[Collected data]
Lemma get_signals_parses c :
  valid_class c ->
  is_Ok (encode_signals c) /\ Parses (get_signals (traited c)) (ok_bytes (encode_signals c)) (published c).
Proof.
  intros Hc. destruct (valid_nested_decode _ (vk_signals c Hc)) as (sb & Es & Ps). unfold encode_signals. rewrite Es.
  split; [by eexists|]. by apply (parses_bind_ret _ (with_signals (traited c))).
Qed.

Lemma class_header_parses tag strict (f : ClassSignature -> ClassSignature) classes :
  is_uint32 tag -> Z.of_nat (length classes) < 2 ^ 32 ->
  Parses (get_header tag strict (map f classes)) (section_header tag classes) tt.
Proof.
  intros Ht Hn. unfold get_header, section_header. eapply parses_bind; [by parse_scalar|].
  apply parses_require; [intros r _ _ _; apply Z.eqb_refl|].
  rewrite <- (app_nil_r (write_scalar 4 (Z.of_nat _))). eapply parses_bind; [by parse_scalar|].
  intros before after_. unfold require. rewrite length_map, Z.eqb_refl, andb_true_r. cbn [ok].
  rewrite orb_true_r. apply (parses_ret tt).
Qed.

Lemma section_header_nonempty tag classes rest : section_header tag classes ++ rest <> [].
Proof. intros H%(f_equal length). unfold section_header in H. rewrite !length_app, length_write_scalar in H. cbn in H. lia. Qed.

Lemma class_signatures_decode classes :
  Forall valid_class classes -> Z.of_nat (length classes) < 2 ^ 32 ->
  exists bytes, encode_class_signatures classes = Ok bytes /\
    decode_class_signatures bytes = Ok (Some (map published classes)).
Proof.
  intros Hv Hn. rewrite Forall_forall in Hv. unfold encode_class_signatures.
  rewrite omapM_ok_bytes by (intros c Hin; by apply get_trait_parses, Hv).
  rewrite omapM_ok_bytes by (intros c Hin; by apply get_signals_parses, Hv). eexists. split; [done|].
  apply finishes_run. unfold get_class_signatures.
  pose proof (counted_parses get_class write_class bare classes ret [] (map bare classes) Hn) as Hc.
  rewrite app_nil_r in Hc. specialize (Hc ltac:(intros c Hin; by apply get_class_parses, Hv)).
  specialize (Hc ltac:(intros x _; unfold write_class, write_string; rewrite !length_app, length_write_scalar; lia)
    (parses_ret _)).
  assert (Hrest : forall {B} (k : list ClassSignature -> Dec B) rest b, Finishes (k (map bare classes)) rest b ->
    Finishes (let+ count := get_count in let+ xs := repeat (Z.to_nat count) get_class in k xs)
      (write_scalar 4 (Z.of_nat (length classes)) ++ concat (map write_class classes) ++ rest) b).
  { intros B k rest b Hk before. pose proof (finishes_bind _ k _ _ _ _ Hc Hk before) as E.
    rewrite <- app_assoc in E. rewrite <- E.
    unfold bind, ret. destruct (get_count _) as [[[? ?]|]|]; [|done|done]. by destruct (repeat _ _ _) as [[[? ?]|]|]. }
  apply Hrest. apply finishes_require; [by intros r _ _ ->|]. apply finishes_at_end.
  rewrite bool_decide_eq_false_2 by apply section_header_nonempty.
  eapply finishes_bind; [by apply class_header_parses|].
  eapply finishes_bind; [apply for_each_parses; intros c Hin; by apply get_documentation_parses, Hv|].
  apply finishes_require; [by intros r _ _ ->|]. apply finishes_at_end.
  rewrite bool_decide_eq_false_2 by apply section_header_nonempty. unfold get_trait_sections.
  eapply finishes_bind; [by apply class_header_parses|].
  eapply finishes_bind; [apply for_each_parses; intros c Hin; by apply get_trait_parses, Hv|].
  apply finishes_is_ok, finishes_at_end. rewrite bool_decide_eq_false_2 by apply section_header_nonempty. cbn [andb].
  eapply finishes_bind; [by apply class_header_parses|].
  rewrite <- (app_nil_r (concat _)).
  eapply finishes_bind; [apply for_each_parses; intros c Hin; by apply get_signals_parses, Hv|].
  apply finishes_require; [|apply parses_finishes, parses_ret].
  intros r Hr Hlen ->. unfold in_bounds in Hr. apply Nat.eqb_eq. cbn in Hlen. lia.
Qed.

ASSIGNMENT:
Read through the lines above and collect those that contain the string "repeat".

EXPECTED OUTPUT:
    Finishes (let+ count := get_count in let+ xs := repeat (Z.to_nat count) get_class in k xs)
    unfold bind, ret. destruct (get_count _) as [[[? ?]|]|]; [|done|done]. by destruct (repeat _ _ _) as [[[? ?]|]|]. }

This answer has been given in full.